● **Prompt**: Look over the entries and say how many lines include the word "Hfile". Only the number, please.

[[ Exercise inputs, beginning ]]

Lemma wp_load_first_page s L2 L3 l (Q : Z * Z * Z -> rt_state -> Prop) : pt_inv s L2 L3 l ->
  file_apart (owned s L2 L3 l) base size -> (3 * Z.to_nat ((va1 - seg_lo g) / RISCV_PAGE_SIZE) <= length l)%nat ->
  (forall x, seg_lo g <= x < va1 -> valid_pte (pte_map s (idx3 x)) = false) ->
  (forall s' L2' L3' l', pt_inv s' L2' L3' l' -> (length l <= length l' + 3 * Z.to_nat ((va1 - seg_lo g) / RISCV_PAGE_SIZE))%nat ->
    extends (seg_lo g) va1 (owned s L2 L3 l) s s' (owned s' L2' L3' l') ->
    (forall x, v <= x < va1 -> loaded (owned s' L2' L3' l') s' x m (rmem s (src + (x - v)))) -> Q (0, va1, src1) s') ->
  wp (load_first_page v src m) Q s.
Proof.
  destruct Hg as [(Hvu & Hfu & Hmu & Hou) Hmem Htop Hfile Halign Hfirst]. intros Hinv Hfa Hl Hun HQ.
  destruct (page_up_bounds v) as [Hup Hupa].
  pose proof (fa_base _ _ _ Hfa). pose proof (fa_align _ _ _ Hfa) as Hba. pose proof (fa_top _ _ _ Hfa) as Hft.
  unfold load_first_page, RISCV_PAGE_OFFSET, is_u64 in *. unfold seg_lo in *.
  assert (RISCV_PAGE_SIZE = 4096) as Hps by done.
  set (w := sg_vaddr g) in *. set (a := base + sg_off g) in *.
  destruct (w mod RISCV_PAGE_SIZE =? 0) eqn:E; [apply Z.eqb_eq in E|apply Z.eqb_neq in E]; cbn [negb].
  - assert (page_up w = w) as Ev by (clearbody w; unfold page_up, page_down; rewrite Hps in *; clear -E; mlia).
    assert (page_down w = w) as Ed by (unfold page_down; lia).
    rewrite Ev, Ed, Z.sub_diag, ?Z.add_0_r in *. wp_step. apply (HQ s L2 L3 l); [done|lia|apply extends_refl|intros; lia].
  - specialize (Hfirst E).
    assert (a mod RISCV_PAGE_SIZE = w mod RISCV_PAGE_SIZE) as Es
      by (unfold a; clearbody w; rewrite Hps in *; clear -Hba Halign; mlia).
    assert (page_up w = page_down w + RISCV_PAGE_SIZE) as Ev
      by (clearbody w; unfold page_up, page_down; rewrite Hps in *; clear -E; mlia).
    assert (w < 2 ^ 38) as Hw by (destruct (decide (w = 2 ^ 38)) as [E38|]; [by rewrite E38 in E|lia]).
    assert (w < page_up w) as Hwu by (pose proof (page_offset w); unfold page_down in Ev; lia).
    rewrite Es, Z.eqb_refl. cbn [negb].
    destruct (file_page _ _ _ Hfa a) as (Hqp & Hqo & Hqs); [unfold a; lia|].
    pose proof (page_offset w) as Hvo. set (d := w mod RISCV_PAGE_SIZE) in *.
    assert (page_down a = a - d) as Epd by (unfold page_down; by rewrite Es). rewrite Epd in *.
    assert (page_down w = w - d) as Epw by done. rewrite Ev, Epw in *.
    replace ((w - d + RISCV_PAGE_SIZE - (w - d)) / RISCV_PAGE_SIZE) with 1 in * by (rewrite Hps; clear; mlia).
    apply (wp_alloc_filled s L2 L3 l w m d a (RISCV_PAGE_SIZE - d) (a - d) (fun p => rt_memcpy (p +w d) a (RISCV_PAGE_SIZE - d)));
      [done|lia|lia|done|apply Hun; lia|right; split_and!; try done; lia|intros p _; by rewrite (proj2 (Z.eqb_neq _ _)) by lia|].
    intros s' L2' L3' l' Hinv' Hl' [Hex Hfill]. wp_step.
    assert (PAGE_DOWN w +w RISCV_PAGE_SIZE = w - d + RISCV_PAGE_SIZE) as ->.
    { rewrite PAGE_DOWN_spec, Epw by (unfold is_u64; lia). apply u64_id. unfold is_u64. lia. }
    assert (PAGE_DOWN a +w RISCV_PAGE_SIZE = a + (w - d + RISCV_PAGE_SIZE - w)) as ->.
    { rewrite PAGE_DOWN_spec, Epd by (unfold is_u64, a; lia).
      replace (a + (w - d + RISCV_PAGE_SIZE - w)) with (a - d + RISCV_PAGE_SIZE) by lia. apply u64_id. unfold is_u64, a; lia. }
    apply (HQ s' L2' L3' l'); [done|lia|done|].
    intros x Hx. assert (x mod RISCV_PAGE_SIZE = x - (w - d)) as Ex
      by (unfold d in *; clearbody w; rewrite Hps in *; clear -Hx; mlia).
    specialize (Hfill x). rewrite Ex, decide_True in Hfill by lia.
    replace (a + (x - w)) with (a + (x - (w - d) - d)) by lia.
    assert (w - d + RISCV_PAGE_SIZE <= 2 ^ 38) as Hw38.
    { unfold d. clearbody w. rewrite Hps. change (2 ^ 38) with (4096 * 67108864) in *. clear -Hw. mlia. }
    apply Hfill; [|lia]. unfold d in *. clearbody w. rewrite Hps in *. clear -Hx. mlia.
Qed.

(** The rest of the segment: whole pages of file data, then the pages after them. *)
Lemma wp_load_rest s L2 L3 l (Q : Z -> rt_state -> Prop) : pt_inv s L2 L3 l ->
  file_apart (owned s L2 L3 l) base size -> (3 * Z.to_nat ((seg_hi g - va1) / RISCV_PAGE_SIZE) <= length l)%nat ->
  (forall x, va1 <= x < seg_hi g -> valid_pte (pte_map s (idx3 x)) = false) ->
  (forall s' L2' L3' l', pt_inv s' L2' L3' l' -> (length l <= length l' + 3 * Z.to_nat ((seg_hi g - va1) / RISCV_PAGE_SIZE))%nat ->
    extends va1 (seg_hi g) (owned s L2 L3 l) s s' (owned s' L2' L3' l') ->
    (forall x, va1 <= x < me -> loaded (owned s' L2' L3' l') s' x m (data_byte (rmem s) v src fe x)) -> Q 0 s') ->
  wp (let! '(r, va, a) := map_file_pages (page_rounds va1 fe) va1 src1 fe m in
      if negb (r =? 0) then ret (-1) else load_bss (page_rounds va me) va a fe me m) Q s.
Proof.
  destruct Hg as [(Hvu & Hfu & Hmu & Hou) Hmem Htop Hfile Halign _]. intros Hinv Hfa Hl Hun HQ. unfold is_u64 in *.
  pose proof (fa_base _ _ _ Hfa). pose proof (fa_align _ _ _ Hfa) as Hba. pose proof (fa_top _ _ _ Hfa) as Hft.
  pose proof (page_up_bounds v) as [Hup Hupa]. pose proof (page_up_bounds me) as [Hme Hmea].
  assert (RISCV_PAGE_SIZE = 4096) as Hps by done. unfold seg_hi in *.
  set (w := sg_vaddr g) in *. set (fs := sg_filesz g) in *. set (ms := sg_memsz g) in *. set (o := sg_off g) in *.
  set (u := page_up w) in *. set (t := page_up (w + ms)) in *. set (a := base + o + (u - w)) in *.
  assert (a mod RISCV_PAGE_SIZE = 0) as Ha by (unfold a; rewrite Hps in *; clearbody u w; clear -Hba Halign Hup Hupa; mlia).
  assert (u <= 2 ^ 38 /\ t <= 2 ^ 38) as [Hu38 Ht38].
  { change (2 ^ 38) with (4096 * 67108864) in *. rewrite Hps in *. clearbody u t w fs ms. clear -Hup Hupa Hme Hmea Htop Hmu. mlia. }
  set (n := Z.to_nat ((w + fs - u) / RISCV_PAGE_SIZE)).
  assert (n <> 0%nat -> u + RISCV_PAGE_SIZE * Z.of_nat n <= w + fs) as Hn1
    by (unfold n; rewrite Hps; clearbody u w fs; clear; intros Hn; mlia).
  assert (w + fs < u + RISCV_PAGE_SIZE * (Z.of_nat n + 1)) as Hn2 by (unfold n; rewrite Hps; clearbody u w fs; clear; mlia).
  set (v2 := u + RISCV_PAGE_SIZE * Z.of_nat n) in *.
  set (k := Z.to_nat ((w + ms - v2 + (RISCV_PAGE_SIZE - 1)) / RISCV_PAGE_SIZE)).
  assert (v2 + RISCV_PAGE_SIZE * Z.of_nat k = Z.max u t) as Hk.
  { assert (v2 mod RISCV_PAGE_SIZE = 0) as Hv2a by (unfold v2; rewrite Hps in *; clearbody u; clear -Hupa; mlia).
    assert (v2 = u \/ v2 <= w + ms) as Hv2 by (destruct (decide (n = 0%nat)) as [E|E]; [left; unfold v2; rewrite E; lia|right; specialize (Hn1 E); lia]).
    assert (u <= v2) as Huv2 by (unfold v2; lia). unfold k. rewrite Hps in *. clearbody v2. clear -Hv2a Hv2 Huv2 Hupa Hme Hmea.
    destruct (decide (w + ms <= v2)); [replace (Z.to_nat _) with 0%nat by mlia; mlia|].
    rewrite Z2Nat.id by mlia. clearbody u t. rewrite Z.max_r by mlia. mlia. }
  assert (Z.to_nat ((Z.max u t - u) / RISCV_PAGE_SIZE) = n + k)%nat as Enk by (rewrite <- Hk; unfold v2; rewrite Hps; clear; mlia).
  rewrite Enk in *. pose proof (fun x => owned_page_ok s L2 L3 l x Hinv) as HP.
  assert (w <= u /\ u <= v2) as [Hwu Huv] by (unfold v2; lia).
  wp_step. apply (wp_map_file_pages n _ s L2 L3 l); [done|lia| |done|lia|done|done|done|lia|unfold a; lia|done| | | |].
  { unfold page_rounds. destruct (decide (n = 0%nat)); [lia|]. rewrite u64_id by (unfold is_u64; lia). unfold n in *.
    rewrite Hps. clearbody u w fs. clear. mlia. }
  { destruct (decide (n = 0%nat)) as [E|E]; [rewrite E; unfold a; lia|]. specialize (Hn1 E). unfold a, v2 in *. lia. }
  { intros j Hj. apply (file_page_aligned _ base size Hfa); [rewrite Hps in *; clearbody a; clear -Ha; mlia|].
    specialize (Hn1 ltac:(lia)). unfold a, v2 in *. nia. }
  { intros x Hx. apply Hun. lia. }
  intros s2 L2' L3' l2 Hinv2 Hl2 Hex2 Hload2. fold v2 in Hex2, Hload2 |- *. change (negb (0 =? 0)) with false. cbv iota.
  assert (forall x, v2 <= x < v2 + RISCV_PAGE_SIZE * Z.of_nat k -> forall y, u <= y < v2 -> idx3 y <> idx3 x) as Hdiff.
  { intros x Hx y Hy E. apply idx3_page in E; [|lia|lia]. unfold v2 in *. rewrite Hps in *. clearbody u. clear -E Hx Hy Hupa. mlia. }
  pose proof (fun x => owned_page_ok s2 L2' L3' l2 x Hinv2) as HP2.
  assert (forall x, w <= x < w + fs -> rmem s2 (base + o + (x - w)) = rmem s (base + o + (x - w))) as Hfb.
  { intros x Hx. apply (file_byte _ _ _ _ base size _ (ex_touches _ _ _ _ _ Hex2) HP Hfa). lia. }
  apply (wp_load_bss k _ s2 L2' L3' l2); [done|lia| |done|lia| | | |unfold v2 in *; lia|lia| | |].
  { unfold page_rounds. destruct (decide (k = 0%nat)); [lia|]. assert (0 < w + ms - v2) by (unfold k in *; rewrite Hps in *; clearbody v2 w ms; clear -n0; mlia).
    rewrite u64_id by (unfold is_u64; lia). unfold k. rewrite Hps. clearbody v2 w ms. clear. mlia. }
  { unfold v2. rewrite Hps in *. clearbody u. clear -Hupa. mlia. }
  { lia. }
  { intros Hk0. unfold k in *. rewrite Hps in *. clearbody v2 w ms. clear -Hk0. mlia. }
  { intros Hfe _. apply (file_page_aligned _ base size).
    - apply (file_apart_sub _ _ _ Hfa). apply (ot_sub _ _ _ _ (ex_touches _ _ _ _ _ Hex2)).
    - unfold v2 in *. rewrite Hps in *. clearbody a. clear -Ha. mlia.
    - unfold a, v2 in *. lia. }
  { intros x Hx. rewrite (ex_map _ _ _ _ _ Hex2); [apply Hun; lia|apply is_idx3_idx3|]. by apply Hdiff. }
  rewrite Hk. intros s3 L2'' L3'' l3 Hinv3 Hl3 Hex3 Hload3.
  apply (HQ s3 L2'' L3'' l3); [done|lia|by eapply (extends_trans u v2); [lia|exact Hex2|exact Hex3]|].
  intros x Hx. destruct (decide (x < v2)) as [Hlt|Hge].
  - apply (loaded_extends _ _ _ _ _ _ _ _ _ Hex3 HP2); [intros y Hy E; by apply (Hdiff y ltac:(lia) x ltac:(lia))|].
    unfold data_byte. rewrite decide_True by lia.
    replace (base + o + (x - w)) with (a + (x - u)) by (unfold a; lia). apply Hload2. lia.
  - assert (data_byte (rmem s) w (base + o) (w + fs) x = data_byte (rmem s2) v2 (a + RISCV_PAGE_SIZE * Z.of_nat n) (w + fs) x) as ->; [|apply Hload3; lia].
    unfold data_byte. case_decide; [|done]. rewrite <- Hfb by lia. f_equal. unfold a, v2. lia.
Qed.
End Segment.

[[ Exercise inputs, end ]]

● **Output of the exercise**: 2